Esa es. Muy a pesar de la cursilada de arriba, es la sensación al entrar en una librería. Huele a Los Cinco, a Salgari o a Jack London. Pero también a Mortadelo, al 13 Rue del Percebe o a Corto Maltese. Como Anton Ego al probar su plato de la infancia.

Y eso es lo que hay que hacer. Oler las librerías. Dejarse embaucar por el aroma de las letras, que entran sin sangre, solo con un poco de tranquilidad de cualquier tarde de invierno sietemesino. Porque el olor tiene memoria. Y es capaz de envolverte para siempre, buscando cualquier excusa para ello.

Como ayer, que lo volví a oler en Slaughterhouse. Mientras la esperaba a ella, la pelirroja protagonista de mis páginas, pasaba las hojas de un poemario de Panero (¿o era un fanzine del Cabanyal?) con el mismo dedo con el que acaricio su espalda.

Y volvió a suceder. Puede ser allí, con una tabla de ibéricos y un buen vino, o en cualquier otro lugar con alma pareja. Como Dadá, mientras tomas café en su terraza, dando caña a tu versión más hipster, sin serlo.

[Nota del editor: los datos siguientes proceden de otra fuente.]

(** * poismf: alternating Poisson factorization (src/poismf/pgd.c)

    A shallow embedding of the C99 numerical core and the properties of
    its specification.

    Conventions of the embedding.
    - [double] is idealised as an exact rational ([Q]).  Two operations
      of the source have no rational value on part of their domain:
      the division [x / y] at [y = 0] and [log y] at [y <= 0].  They
      return [None] there, and every routine that consumes such a
      result returns [None] as well (an error monad on [option]).
    - [size_t] and [int] quantities (dimensions, loop counters, index
      arrays) are natural numbers: no wrap-around is modelled, and the
      difference of two row pointers is the truncated one.
    - A [double*] that is only read is a list; pointer arithmetic
      [p + off] on it is [drop off p].  A [double*] that is written is a
      list together with the offset the callee writes at; the callee
      returns the updated list.
    - Reads use the total lookup [l !!! i] and writes use [<[i:=v]> l]:
      outside the shape announced by the caller neither is meaningful
      (the C program has no defined behaviour there), so the theorems
      carry the shapes as hypotheses.
    - The row loops run as when the file is compiled without OpenMP:
      rows are visited in increasing order by the master thread, with
      its scratch buffer.  The two parallel regions of [run_poismf] that
      allocate and release the scratch buffers are modelled for a team
      of the master and any number of further workers.
    - Of the three BLAS bindings of the source, the plain C fallbacks
      are the ones embedded.
    - libm's [log] and the minimizer of the nonneg_cg package are not
      part of the repository and are parameters of the development. *)

From Stdlib Require Import QArith Qfield Qpower Lqa ZArith Lia String.
From stdpp Require Import base option list.

Global Instance Q_inhabited : Inhabited Q := populate 0%Q.

(** ** Arrays and counted loops *)

Abbreviation arr := (list Q).

(** [for (i = 0; i < n; i++) s = body i s] *)
Fixpoint for_loop {St : Type} (n : nat) (body : nat -> St -> St) (s : St) : St :=
  match n with
  | O => s
  | S m => body m (for_loop m body s)
  end.

(** The same loop when the body may be undefined. *)
Fixpoint for_loopM {St : Type} (n : nat) (body : nat -> St -> option St) (s : St)
  : option St :=
  match n with
  | O => Some s
  | S m => s' ← for_loopM m body s; body m s'
  end.
(** * Mesh simplifier (simplifier.cpp): a shallow embedding and its properties

    The embedding follows [src/simplifier.cpp] function by function.

    - [unsigned int] values are integers in [Z] with the wrap-around modulo
      [2^32] written out ([u32]); [size_t] counters are plain [Z].
    - C arrays are lists indexed by [Z].  A read outside the list yields the
      default element and a write outside the list is dropped; the lemmas
      below show that under the entry points' preconditions every access the
      properties depend on is in range.
    - [float] is IEEE-754 binary32 with round-to-nearest-even, given by the
      standard library's [SpecFloat] at precision 24 and maximal exponent
      128.  NaN payloads are not represented: every NaN is the quiet NaN
      [0x7FC00000] when its bits are observed.
    - [assert] is compiled out (NDEBUG); top-level assertions appear as
      hypotheses of the theorems. *)

From Stdlib Require Import ZArith List Lia Bool Permutation Sorted ListDec.
From Stdlib Require Import Floats.SpecFloat.
Import ListNotations.

Local Open Scope Z_scope.

(* ================================================================= *)
(** ** Machine integers and arrays *)

Definition u32 (x : Z) : Z := x mod 2 ^ 32.

(** [~0u] *)
Definition NONE32 : Z := 4294967295.

Definition len {A : Type} (l : list A) : Z := Z.of_nat (length l).

Fixpoint upd {A : Type} (l : list A) (n : nat) (v : A) : list A :=
  match l, n with
  | [], _ => []
  | _ :: t, O => v :: t
  | x :: t, S k => x :: upd t k v
  end.

(** [a[i]] *)
Definition aget {A : Type} (d : A) (a : list A) (i : Z) : A :=
  if i <? 0 then d else nth (Z.to_nat i) a d.

(** [a[i] = v] *)
Definition aset {A : Type} (a : list A) (i : Z) (v : A) : list A :=
  if i <? 0 then a else upd a (Z.to_nat i) v.

Definition geti (a : list Z) (i : Z) : Z := aget 0 a i.

(** [for (size_t i = 0; i < n; ++i) s = body i s], counting upwards from
    [i]. *)
Fixpoint for_from {St : Type} (n : nat) (i : Z) (body : Z -> St -> St) (s : St) : St :=
  match n with
  | O => s
  | S k => for_from k (i + 1) body (body i s)
  end.

Definition for_loop {St : Type} (n : Z) (body : Z -> St -> St) (s : St) : St :=
  for_from (Z.to_nat n) 0 body s.

(** The same loop with a body that can fail; a failure aborts the run. *)
Fixpoint for_from_opt {St : Type} (n : nat) (i : Z) (body : Z -> St -> option St) (s : St)
  : option St :=
  match n with
  | O => Some s
  | S k => match body i s with
           | Some s' => for_from_opt k (i + 1) body s'
           | None => None
           end
  end.

Definition for_loop_opt {St : Type} (n : Z) (body : Z -> St -> option St) (s : St) : option St :=
  for_from_opt (Z.to_nat n) 0 body s.

(** A loop whose body can [break]: the body returns the new state and
    whether it left the loop. *)
Fixpoint for_from_break {St : Type} (n : nat) (i : Z) (body : Z -> St -> St * bool) (s : St)
  : St :=
  match n with
  | O => s
  | S k => let '(s', brk) := body i s in
           if brk then s' else for_from_break k (i + 1) body s'
  end.

Definition for_break {St : Type} (n : Z) (body : Z -> St -> St * bool) (s : St) : St :=
  for_from_break (Z.to_nat n) 0 body s.

Definition bind {A B : Type} (m : option A) (f : A -> option B) : option B :=
  match m with
  | Some x => f x
  | None => None
  end.

Notation "'let?' x ':=' m 'in' k" := (bind m (fun x => k))
  (at level 10, x pattern, m at level 100, k at level 200).

(* ================================================================= *)
(** ** binary32 floating point *)

Module F32.

Definition prec : Z := 24.
Definition emax : Z := 128.

Definition float := spec_float.

Definition add : float -> float -> float := SFadd prec emax.
Definition sub : float -> float -> float := SFsub prec emax.
Definition mul : float -> float -> float := SFmul prec emax.
Definition div : float -> float -> float := SFdiv prec emax.
Definition sqrt : float -> float := SFsqrt prec emax.
Definition abs : float -> float := SFabs.
Definition opp : float -> float := SFopp.

(** [x < y], [x <= y], [x == y]; all false when an operand is NaN. *)
Definition ltb : float -> float -> bool := SFltb.
Definition leb : float -> float -> bool := SFleb.
Definition eqb : float -> float -> bool := SFeqb.
(** [x > y] *)
Definition gtb (x y : float) : bool := SFltb y x.

Definition is_nan (x : float) : bool :=
match x with S754_nan => true | _ => false end.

Parafraseando a Quino en la voz de Guille: «¿No sería hermoso el mundo si las librerías fueran más importantes que los bancos?»

Pues eso.

Larga vida y felicidades.

PD: Gracias a Jesús Terrés. Su texto en Traveler me ha permitido, sin él pretenderlo, ponerme a rueda, haciendo un símil ciclista, y teclear esto.